(Dataset entries)
__________
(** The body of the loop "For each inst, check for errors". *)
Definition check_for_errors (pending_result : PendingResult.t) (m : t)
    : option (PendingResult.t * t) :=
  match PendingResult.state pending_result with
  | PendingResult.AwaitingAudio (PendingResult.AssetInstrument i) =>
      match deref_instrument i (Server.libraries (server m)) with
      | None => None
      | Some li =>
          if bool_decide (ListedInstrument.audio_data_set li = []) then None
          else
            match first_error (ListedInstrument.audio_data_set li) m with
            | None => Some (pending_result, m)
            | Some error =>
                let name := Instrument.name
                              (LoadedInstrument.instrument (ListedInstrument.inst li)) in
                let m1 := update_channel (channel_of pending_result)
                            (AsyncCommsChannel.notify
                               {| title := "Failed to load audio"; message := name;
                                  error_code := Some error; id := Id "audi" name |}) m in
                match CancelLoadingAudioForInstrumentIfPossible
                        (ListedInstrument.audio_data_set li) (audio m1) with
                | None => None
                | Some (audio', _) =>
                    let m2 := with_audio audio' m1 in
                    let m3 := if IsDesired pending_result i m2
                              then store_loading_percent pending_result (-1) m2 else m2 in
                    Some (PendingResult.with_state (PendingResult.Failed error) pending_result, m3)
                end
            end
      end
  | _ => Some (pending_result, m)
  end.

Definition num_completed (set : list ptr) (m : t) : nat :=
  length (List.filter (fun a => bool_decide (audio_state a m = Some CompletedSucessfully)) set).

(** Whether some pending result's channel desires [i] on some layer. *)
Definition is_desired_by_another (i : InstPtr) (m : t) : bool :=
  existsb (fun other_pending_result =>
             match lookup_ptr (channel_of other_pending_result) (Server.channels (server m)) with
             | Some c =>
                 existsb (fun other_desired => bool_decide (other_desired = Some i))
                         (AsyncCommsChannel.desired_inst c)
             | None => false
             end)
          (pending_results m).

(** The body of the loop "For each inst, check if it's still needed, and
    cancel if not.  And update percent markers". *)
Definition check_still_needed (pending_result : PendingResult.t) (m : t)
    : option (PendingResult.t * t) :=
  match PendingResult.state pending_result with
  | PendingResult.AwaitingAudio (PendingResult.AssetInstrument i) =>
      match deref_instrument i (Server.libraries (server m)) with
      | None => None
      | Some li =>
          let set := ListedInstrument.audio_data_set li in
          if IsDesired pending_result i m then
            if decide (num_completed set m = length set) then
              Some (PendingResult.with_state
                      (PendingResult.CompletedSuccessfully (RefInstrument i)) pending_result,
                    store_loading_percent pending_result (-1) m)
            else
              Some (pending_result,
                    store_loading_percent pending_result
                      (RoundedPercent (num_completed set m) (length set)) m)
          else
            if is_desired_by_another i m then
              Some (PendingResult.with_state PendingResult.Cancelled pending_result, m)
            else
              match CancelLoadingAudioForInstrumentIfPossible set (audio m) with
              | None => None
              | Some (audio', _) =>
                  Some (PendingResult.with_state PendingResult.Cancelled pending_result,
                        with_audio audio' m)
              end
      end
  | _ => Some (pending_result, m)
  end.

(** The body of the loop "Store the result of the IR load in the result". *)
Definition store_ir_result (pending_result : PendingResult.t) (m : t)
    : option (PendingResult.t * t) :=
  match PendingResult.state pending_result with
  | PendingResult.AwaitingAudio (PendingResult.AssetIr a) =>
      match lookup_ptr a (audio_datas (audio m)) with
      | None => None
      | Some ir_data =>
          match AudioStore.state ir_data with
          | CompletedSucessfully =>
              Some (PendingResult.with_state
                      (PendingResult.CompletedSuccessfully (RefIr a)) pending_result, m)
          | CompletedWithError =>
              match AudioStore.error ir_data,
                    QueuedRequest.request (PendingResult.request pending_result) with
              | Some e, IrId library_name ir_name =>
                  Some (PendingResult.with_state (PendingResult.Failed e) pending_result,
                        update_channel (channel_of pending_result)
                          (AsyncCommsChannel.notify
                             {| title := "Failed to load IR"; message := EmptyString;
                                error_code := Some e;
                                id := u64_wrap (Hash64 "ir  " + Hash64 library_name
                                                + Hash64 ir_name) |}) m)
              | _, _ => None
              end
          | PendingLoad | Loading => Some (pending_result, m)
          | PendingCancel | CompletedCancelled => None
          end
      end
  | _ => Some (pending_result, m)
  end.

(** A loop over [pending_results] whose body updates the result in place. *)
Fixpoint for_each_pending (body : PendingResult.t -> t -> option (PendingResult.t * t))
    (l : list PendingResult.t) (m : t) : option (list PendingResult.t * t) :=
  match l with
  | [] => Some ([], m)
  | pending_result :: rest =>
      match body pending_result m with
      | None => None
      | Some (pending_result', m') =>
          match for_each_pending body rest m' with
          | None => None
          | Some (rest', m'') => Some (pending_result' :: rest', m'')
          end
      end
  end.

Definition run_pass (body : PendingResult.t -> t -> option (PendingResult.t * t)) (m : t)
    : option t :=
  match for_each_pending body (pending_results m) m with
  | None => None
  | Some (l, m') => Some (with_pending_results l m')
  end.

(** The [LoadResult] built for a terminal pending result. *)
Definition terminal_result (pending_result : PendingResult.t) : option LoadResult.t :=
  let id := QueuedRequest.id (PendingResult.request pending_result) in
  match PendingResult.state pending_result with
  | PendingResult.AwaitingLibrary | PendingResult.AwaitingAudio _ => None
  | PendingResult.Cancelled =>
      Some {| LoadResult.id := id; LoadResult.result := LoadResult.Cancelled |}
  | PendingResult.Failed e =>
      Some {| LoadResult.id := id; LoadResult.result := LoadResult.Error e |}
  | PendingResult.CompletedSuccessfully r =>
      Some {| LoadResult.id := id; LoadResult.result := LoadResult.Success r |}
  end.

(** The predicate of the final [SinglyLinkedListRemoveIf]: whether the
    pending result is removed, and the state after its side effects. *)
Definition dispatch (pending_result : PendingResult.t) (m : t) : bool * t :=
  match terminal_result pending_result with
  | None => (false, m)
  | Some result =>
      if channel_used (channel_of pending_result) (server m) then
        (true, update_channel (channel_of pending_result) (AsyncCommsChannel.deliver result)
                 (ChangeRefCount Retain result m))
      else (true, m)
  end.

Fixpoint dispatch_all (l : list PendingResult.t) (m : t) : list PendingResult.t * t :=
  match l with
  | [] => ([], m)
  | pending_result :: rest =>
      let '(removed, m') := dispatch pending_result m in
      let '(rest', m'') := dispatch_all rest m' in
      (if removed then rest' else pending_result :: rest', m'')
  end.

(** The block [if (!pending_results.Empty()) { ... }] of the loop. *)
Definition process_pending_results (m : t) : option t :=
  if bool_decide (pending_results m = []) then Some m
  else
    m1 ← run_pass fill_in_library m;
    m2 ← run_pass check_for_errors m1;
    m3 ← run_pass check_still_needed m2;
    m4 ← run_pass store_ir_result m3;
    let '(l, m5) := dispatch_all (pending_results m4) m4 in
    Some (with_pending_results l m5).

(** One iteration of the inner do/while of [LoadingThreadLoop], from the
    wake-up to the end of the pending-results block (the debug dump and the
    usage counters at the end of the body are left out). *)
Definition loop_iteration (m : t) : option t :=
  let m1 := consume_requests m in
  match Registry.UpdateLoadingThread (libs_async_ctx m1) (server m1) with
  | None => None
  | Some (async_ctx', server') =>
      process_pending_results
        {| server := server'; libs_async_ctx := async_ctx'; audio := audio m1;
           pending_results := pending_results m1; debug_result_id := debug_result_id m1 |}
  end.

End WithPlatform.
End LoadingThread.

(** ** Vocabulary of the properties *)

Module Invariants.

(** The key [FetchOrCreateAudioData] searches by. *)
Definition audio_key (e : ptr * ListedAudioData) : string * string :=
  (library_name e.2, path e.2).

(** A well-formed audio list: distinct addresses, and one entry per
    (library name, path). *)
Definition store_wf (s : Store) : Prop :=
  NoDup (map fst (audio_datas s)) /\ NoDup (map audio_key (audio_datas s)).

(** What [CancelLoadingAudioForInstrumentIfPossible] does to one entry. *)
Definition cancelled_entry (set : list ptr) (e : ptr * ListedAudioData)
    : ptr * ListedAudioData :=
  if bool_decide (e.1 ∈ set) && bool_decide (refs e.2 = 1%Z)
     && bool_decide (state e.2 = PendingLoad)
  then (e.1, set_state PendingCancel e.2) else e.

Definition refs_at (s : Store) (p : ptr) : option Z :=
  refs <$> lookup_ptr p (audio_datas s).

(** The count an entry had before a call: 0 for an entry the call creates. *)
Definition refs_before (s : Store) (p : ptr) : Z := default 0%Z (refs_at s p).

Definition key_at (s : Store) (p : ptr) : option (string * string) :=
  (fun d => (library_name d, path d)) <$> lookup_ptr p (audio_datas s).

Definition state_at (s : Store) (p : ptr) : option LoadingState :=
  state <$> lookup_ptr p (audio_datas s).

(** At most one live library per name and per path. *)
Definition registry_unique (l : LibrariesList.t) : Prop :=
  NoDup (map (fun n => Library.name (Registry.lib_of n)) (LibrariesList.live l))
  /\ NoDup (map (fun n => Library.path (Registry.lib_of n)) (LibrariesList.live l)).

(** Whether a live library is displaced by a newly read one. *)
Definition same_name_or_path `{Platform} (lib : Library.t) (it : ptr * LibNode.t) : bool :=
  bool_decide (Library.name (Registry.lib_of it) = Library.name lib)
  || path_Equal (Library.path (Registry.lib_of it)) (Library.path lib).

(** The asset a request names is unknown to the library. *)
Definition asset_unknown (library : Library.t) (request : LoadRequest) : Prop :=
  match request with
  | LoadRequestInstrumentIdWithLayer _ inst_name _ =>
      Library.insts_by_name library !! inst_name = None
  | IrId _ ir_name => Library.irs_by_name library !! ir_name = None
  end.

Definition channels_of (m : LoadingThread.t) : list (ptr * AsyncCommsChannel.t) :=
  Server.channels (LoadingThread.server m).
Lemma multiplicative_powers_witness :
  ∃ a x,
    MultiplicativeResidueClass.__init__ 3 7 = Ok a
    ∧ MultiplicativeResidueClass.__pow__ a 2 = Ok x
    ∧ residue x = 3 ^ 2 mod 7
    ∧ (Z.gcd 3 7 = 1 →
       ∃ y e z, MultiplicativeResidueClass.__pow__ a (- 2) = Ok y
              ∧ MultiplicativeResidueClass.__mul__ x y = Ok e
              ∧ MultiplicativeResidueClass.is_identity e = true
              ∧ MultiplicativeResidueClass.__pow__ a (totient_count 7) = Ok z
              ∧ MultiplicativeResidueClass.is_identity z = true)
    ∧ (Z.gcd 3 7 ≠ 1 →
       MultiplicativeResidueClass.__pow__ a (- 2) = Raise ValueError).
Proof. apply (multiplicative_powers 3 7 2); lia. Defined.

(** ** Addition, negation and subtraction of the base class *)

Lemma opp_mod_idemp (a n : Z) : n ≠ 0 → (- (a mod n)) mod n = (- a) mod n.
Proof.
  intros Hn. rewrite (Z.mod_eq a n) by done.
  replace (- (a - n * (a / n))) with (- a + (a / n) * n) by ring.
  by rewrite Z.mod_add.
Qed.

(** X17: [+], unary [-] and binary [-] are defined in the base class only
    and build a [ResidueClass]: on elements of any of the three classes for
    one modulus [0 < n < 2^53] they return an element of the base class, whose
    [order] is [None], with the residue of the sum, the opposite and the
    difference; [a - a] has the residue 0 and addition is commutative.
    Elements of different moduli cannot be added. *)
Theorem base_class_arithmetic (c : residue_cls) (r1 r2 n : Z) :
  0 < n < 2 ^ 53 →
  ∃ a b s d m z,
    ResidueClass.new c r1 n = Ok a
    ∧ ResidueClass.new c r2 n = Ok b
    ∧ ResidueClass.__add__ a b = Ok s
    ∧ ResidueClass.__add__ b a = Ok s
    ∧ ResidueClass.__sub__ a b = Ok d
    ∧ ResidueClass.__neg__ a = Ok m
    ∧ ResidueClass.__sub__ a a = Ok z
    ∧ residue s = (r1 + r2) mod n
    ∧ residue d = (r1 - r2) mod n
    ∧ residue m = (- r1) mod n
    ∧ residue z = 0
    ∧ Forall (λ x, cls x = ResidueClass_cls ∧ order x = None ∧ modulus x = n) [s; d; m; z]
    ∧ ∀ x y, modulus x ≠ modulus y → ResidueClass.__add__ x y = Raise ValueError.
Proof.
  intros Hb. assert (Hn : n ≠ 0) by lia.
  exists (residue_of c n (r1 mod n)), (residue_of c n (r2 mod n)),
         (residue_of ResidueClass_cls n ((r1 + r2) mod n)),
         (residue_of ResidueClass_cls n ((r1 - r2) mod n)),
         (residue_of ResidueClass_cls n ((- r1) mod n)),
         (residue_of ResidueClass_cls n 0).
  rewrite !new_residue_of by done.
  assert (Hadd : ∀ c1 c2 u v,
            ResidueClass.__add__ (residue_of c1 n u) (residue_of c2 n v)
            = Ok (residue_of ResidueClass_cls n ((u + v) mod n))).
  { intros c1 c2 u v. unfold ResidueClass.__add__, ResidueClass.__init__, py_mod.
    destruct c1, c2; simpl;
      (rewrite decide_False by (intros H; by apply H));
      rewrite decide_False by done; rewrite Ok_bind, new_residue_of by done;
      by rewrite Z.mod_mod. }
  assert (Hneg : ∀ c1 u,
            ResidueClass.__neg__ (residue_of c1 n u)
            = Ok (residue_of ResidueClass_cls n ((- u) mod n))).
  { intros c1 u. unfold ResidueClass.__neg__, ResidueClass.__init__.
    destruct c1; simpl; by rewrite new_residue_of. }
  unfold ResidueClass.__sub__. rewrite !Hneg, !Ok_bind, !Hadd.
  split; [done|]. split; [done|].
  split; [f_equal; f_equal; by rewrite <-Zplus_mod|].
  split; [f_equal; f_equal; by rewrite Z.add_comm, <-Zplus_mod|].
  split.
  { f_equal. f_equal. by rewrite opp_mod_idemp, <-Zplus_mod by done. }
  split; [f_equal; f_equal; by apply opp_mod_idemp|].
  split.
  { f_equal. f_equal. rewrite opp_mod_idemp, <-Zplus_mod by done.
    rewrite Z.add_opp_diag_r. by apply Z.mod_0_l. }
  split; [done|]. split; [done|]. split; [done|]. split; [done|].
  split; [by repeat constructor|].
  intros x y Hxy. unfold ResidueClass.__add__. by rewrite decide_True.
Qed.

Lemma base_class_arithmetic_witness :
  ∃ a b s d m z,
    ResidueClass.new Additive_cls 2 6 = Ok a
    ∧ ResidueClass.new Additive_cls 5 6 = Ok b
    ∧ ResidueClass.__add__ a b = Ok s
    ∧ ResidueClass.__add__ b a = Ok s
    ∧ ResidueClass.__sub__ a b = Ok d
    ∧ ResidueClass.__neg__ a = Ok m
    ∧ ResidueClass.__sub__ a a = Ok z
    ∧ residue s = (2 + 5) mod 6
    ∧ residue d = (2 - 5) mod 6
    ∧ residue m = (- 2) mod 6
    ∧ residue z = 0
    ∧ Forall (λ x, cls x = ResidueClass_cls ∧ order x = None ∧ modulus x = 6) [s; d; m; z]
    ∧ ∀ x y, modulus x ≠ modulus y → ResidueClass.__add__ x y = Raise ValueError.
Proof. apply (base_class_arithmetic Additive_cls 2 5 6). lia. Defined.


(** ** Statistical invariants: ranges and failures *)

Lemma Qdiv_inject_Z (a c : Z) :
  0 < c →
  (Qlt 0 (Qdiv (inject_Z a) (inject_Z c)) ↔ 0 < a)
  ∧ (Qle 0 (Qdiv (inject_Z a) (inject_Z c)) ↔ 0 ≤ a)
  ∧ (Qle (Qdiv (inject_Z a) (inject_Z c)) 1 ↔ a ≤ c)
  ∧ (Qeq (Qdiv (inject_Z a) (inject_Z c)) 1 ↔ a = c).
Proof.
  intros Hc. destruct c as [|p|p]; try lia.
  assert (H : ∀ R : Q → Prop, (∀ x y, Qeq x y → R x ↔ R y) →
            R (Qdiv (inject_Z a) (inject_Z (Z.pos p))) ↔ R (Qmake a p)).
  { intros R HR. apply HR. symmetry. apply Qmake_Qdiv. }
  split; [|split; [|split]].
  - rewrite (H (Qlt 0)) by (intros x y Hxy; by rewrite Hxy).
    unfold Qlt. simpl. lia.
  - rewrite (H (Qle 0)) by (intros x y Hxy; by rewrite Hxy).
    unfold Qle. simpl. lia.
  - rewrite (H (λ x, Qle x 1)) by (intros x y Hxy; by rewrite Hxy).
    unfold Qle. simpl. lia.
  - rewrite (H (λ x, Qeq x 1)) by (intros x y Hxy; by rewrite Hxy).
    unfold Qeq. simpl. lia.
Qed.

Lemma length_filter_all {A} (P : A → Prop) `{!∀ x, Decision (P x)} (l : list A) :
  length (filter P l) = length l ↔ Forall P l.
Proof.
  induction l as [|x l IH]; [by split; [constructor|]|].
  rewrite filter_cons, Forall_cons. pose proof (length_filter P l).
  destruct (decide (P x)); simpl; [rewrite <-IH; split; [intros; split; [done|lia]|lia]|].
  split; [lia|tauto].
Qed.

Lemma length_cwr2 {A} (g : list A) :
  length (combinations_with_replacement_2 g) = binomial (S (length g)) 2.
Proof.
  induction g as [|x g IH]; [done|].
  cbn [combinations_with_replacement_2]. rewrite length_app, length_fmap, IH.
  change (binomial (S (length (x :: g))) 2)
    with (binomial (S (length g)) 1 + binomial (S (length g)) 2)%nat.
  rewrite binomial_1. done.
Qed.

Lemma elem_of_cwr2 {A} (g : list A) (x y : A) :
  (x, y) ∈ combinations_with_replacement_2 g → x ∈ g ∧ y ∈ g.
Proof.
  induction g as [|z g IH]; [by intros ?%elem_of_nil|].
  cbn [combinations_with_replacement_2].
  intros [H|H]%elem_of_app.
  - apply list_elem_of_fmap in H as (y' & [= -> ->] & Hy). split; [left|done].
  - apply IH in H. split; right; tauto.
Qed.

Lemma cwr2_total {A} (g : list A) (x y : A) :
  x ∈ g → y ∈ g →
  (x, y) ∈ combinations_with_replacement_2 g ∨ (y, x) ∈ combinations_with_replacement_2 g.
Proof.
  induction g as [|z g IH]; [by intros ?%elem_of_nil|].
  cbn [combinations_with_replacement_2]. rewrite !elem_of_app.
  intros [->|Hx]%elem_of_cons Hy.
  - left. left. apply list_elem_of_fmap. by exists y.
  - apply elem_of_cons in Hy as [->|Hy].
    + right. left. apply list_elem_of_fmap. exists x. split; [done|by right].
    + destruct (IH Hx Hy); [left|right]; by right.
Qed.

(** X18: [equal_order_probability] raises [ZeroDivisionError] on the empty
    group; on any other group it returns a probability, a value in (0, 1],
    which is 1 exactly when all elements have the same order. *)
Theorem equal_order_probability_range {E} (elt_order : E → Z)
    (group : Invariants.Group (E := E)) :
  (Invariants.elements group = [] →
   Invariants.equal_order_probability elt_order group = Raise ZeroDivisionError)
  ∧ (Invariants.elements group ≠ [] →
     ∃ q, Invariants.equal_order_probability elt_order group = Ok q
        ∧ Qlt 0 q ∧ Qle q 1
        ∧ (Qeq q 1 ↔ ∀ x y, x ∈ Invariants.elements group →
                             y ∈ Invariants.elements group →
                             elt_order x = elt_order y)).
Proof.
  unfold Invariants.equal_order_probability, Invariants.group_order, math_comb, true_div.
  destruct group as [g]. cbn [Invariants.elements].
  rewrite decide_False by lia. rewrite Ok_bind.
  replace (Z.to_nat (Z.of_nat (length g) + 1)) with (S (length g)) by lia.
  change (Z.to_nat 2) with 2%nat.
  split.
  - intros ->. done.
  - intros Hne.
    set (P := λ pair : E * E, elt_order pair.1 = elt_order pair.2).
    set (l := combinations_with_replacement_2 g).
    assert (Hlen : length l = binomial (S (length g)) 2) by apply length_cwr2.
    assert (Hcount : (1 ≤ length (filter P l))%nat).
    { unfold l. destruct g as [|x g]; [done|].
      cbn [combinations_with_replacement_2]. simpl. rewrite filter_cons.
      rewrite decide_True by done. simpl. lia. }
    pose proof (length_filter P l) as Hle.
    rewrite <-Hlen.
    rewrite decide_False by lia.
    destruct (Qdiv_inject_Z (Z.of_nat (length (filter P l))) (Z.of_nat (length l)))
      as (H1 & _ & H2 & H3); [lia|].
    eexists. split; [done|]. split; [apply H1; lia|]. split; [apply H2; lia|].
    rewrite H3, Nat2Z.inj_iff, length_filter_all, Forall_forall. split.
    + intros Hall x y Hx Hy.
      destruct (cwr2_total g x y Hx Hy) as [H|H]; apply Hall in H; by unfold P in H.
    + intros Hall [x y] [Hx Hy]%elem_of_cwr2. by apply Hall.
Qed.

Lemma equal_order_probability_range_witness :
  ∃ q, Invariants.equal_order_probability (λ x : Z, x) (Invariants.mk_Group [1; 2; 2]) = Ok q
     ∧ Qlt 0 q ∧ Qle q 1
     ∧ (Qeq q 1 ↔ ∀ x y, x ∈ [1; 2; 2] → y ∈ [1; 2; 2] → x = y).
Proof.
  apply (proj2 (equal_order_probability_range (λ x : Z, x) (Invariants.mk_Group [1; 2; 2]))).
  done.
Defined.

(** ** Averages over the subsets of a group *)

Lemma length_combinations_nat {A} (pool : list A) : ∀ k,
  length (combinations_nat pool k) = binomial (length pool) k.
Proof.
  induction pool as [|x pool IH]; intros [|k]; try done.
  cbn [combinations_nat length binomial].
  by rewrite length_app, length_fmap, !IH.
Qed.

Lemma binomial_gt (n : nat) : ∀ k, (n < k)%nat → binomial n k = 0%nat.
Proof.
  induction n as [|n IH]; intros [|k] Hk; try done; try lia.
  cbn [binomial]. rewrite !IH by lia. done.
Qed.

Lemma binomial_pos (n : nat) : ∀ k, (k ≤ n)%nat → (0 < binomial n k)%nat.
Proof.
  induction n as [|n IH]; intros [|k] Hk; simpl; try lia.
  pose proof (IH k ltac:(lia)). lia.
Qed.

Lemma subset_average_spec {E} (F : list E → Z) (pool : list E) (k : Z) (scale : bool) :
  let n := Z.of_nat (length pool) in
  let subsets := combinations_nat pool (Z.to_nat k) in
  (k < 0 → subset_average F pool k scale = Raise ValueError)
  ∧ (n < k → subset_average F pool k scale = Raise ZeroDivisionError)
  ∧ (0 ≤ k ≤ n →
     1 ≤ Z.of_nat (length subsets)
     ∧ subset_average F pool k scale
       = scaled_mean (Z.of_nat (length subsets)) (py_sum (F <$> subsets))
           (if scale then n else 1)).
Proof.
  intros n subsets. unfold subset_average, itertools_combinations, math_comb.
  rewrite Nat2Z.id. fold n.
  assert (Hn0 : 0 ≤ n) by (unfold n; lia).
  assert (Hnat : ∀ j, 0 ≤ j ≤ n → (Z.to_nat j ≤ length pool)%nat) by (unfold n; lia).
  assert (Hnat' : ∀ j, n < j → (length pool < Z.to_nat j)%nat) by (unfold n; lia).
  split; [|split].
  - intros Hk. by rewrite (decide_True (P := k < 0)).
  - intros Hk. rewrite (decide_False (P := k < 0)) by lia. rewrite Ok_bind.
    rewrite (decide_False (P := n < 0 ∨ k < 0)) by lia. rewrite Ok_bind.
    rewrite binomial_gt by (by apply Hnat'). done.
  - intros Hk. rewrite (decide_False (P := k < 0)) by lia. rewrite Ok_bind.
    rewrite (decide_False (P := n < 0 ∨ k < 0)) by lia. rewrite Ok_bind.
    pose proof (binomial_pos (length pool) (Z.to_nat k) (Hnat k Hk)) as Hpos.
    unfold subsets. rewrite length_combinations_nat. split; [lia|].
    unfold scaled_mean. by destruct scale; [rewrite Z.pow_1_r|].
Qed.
__________
Please say how many lines in the records above contain the word "Hall", giving the number alone.

■ **YOUR SOLUTION**
3